My ESP crashes running some code. How to troubleshoot it?

Introduction

Your ESP is self restarting. You don’t know why and what to do about it.

Do not panic.

In most of cases ESP provides enough clues on serial monitor, that you can interpret to pin down the root cause. The first step is then checking what ESP is saying on serial monitor when it crashes.

What ESP has to Say

Start off by opening a Serial Monitor (Ctrl+Shift+M) to observe the output. Typical crash log looks as follows:

Typical crash log

Typical crash log

Before rushing to copy and paste displayed code to Google, reflect for a while on the nature of observed restarts:

  • Does ESP restart on random basis, or under certain conditions, like serving a web page?
  • Do you see always the same exception code and stack trace or it changes?
  • Does this issue occur with unmodified standard example code (Arduino IDE > File > Examples)?

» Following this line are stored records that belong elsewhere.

Lemma unlockRegion_lost_wakeup_witness :
  exists s1 s2 s3, unlockRegion 7 [97] 50 ex_sleepers = Ret (ERR_OK, Some 8) s1 /\
    lockRegion_woken 8 1001 s1 = Ret (LSleep 1001) s2 /\ 9 ∈ wait_cv s2 /\
    lockRegion_woken 9 1000 s2 = Ret (LDone ERR_OK) s3.
Proof.
  apply (unlockRegion_lost_wakeup ex_sleepers [] 7 50 1000 (mkCtx [97] 2000 7 1 1 RS_DEFAULT) 1001
    (mkCtx [98] 2001 7 1 0 RS_DEFAULT) 8 9 [9] ex_sleepers_inv); try done.
  - exists 3000, (mkNode 50 300). split; [|vm_compute; done]. exists (mkStore 1000 [3000]).
    split; [vm_compute; done|]. set_solver.
  - set_solver.
Defined.

End Shmms.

If restarts are random or the exception code differs between restarts, then the problem may be caused by h/w. If the issue occurs for standard examples and stable esp8266 / arduino core, them the issue is almost certainly caused by h/w.

Get Your H/W Right

If you suspect the h/w, before troubleshooting the s/w, make sure to get your h/w right. There is no much sense in diagnosing the s/w if you board is randomly crashing because of not enough power, missing boot strapping resistors or loose connections.

If you are using generic ESP modules, please follow recommendations on power supply and boot strapping resistors.

For boards with integrated USB to serial converter and power supply, usually it is enough to connect it to an USB hub that provides standard 0.5A and is not shared with other USB devices.

In any case make sure that your module is able to stable run standard example sketches that establish Wi-Fi connection like e.g. HelloServer.ino.

What is the Cause of Restart?

You have verified that the ESP h/w is healthy but it still restarts. This is how ESP reacts to abnormal behavior of application. If something is wrong, it restarts itself to tell you about it.

There are two typical scenarios that trigger ESP restarts:

  • Exception - when code is performing illegal operation, like trying to write to non-existent memory location.
  • Watchdog - if code is locked up staying too long in a loop or processing some task, so vital processes like Wi-Fi communication are not able to run.

Please check below how to recognize exception and watchdog scenarios and what to do about it.

Exception

Typical restart because of exception looks like follows:

Exception cause decoding

Exception cause decoding

Start with looking up exception code in the Exception Causes (EXCCAUSE) table to understand what kind of issue it is. If you have no clues what it’s about and where it happens, then use Arduino ESP8266/ESP32 Exception Stack Trace Decoder to find out in which line of application it is triggered. Please refer to Check Where the Code Crashes point below for a quick example how to do it.

Watchdog

ESP provides two watchdog timers (wdt) that observe application for lock up.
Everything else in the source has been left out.